We will get in contact with them to establish their initial willingness to engage us. You can tell them that they may contact us directly first, if they want to.
Finally, once you have done that, get in touch with us yourself and we’ll disuss the matter with you, in confidence, to see how we can help.
For Family Members
Consider who has as interest in the matter – for example, the elder family member themselves, children, grandchildren and siblings. (We refer to those with an interest as stakeholders).
If the elder person has capacity, before you do anything else, speak to them about elder mediation. Establish if they support the idea that the problem at hand might helpfully be adressed through mediation with the other stakeholders.
Then, speak to each of the other stakeholders to gauge their potential interest in using mediation to help.
Ask each of them for permission to pass on their phone and email details to us. We will then get in contact with them to establish their initial willingness to engage us. You can tell them that they may contact us directly first, if they want to.
Finally, once you have done that, get in touch with us yourself and we’ll disuss the matter with you, in confidence, to see how we can help.
For Professionals
Consider with your client who, other than your client, has an interest in the matter. For instance, the elder, children, grandchildren and siblings or other relatives. (We call these people stakeholders.)
Discuss with your client whether you or they would be the best person to speak to the other stakeholder to gauge their interest in elder mediation.
Then, you or your client should speak to each of the other stakeholders to gauge their potential interest in using mediation to help.
Ask each of them for permission to pass on their phone and email details to us. We will then get in contact with them to establish their initial willingness to engage us. You can tell them that they may contact us directly first, if they want to.
Finally, once those steps have been taken, you or your client should get in touch with us and we’ll discuss how we can help.
How and Where Meetings Take Place
Where do meetings take place?
If all elder mediation stakeholders live within convenient travelling distance of Ipswich, mediation can take place at our consulting rooms at The Hub, Hubbard way, 2 Civic Drive, Ipswich, IP4 2BY.
Providing the elder person’s accommodation has an appropriate space, mediation could take place there if this is more convenient for them.
Should the stakeholders not live within convenient travelling distance of Ipswich, we would assess the options. One of these would be for the meetings to take place at a location central to all the stakeholders.
Where the stakeholders don’t live within convenient travelling distance of each other – perhaps some being abroad – elder mediation could take place over computer video.
How long does it take?
The duration and number of joint elder mediation sessions will mainly be determined by six factors.

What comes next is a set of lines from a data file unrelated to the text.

(** * SignalJob: rolling-mean trading signal (src/run.py)

    A shallow embedding of [run.py] and the properties of its pipeline:
    config loader, data loader, rolling mean, signal, metrics and the
    success / error reports.

    Modelling conventions.
    - A float64 cell of a pandas column is a [cell]: either [NaN] or an exact
      rational [Val q]; infinities are left out.  The conversion of an int64
      column to float64 is modelled ([float64_of_Z]); the rounding of float64
      sums and quotients and of [round(x, 4)] is not: every value the
      pipeline computes is kept exact, in lowest terms ([Qred]).  A property
      of a computed value is therefore stated either for inputs on which the
      float64 computation is exact, or with a tolerance that covers its
      rounding (2^-53 for a quotient in [0, 1]), or it does not depend on the
      rounding at all.
    - The pandas / numpy / yaml calls of [run.py] are modelled after the
      documented behaviour of these libraries; each definition names the
      call it stands for.
    - Reading a file is a query on an environment [Env]; the output file,
      the log file and standard output are components of an explicit
      state threaded through [main].  Opening the output file and the log
      file for writing is taken to succeed. *)

From Stdlib Require Import QArith Qround Lqa.
From stdpp Require Import gmap strings list fin_maps.

Set Warnings "-register-all".

Local Open Scope Z_scope.
Local Open Scope Q_scope.
Local Open Scope nat_scope.

(** ** Numeric cells *)

Module Num.

(** One float64 entry of a column. *)
Inductive cell : Type :=
  | NaN
  | Val (q : Q).

Definition cell_val (c : cell) : option Q :=
  match c with NaN => None | Val q => Some q end.

(** [a > b] on float64: any comparison with NaN is false. *)
Definition gt (a b : cell) : bool :=
  match a, b with
  | Val p, Val q => negb (Qle_bool p q)
  | _, _ => false
  end.

Fixpoint Qsum (l : list Q) : Q :=
  match l with
  | [] => 0%Q
  | x :: r => (x + Qsum r)%Q
  end.

Definition Qnat (n : nat) : Q := inject_Z (Z.of_nat n).

(** Quotient of a sum by a count, in lowest terms. *)
Definition Qmean (s : Q) (n : nat) : Q := Qred (s / Qnat n).

End Num.
Export Num.

(** ** Transform: rolling mean and signal (run.py lines 86 and 90) *)

Module Transform.

(** Bounds of the fixed window ending at row [i]: pandas takes
    [end = i + 1] and [start = max (end - window) 0]. *)
Definition window_bounds (w i : nat) : nat * nat := (S i - w, S i).

(** The rows of [xs] inside the window ending at row [i]. *)
Definition window_at (w i : nat) (xs : list cell) : list cell :=
  let '(s, e) := window_bounds w i in take (e - s) (drop s xs).

(** The non-NaN observations of a window. *)
Definition observations (win : list cell) : list Q := omap cell_val win.

(** Mean of one window: NaN unless there are at least [minp] observations
    (and at least one); otherwise the sum of the observations over their
    number. *)
Definition roll_mean (minp : nat) (win : list cell) : cell :=
  let obs := observations win in
  let nobs := length obs in
  if (minp <=? nobs) && (0 <? nobs) then Val (Qmean (Qsum obs) nobs) else NaN.

(** [close.rolling(window=w).mean()]: [min_periods] defaults to the window
    size. *)
Definition rolling_mean (w : nat) (close : list cell) : list cell :=
  map (fun i => roll_mean w (window_at w i close)) (seq 0 (length close)).

(** [np.where(close > rolling_mean, 1, 0)]: an integer array. *)
Definition signal (close rm : list cell) : list Z :=
  zip_with (fun c m => if gt c m then 1%Z else 0%Z) close rm.

Fixpoint Zsum (l : list Z) : Z :=
  match l with
  | [] => 0%Z
  | x :: r => (x + Zsum r)%Z
  end.

(** [float(series.mean())] of an integer series: NaN on an empty series. *)
Definition int_mean (l : list Z) : cell :=
  match l with
  | [] => NaN
  | _ => Val (Qmean (inject_Z (Zsum l)) (length l))
  end.

(** Python's [round(x, 4)], applied to the exact value: the nearest
    multiple of 1/10000, ties to the even multiple. *)
Definition round_half_even (q : Q) : Z :=
  let f := Qfloor q in
  let r := (q - inject_Z f)%Q in
  match (r ?= 1 # 2)%Q with
  | Lt => f
  | Gt => (f + 1)%Z
  | Eq => if Z.even f then f else (f + 1)%Z
  end.

Definition round4 (c : cell) : cell :=
  match c with
  | NaN => NaN
  | Val q => Val (Qred (inject_Z (round_half_even (q * inject_Z 10000)) / inject_Z 10000))
  end.

End Transform.
Export Transform.

(** ** Slices of a column *)

Module Spec.


End Spec.
Export Spec.

(** ** Python values, exceptions and the result monad *)

Module Py.

(** The exception classes the pipeline can meet (all subclasses of
    [Exception]). *)
Inductive exn_class : Type :=
  | FileNotFoundError | OSError | YAMLError | ValueError | TypeError
  | KeyError | DataError | OverflowError | ParserError.

(** An instance of an [Exception] subclass; [str(e)] is its message. *)
Record error : Type := Error { err_class : exn_class; err_msg : string }.

Definition str (e : error) : string := err_msg e.

Inductive result (A : Type) : Type :=
  | Ok (a : A)
  | Raise (e : error).
Arguments Ok {A} a.
Arguments Raise {A} e.

#[export] Instance result_ret : MRet result := fun A a => Ok a.
#[export] Instance result_bind : MBind result := fun A B f m =>
  match m with
  | Ok a => f a
  | Raise e => Raise e
  end.

(** A value produced by [yaml.safe_load]: the core schema and timestamps
    (which are not JSON serialisable).  Mapping keys are strings. *)
Inductive yaml : Type :=
  | YNull
  | YBool (b : bool)
  | YInt (z : Z)
  | YFloat (x : cell)
  | YStr (s : string)
  | YSeq (l : list yaml)
  | YMap (m : list (string * yaml))
  | YTimestamp (s : string).

(** [type(v).__name__] *)
Definition type_name (v : yaml) : string :=
  match v with
  | YNull => "NoneType"
  | YBool _ => "bool"
  | YInt _ => "int"
  | YFloat _ => "float"
  | YStr _ => "str"
  | YSeq _ => "list"
  | YMap _ => "dict"
  | YTimestamp _ => "datetime.date"
  end.

Fixpoint is_substring (k s : string) : bool :=
  String.prefix k s ||
  match s with
  | EmptyString => false
  | String _ s' => is_substring k s'
  end.

Definition is_str (key : string) (v : yaml) : bool :=
  match v with
  | YStr s => bool_decide (s = key)
  | _ => false
  end.

Fixpoint assoc (key : string) (m : list (string * yaml)) : option yaml :=
  match m with
  | [] => None
  | (k, v) :: r => if bool_decide (k = key) then Some v else assoc key r
  end.

(** [key in c] for a string [key]. *)
Definition contains (key : string) (c : yaml) : result bool :=
  match c with
  | YMap m => Ok (bool_decide (is_Some (assoc key m)))
  | YSeq l => Ok (existsb (is_str key) l)
  | YStr s => Ok (is_substring key s)
  | _ => Raise (Error TypeError
        ("argument of type '" +:+ type_name c +:+ "' is not iterable"))
  end.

First, the nature of the problem or dispute. The more complex the issues, and the more polarised the positions of the stakeholders, the more likely it is that mediation will take longer.
Second, how far apart the stakeholders live. The nearer they live, the more convenient it should be for everyone to meet at a convenient location. If they all live a long way apart, then online elder mediation over computer video might be a cost-effective option.
Third, whether the problem can be addressed in a single half-day or day long joint session, or if it will need a series of shorter meetings held over the course of a few weeks or months.
Fourth, the physical health of the stakeholders. As we age, we become less able to concentrate for long periods of time. Elder mediation requires all those involved to be alert enough to make decisions. The longer a session needs to be, the more we build in short breaks to accommodate this. The shorter the sessions are, longer breaks of a week or more are typically arranged between sessions to give time for reflection.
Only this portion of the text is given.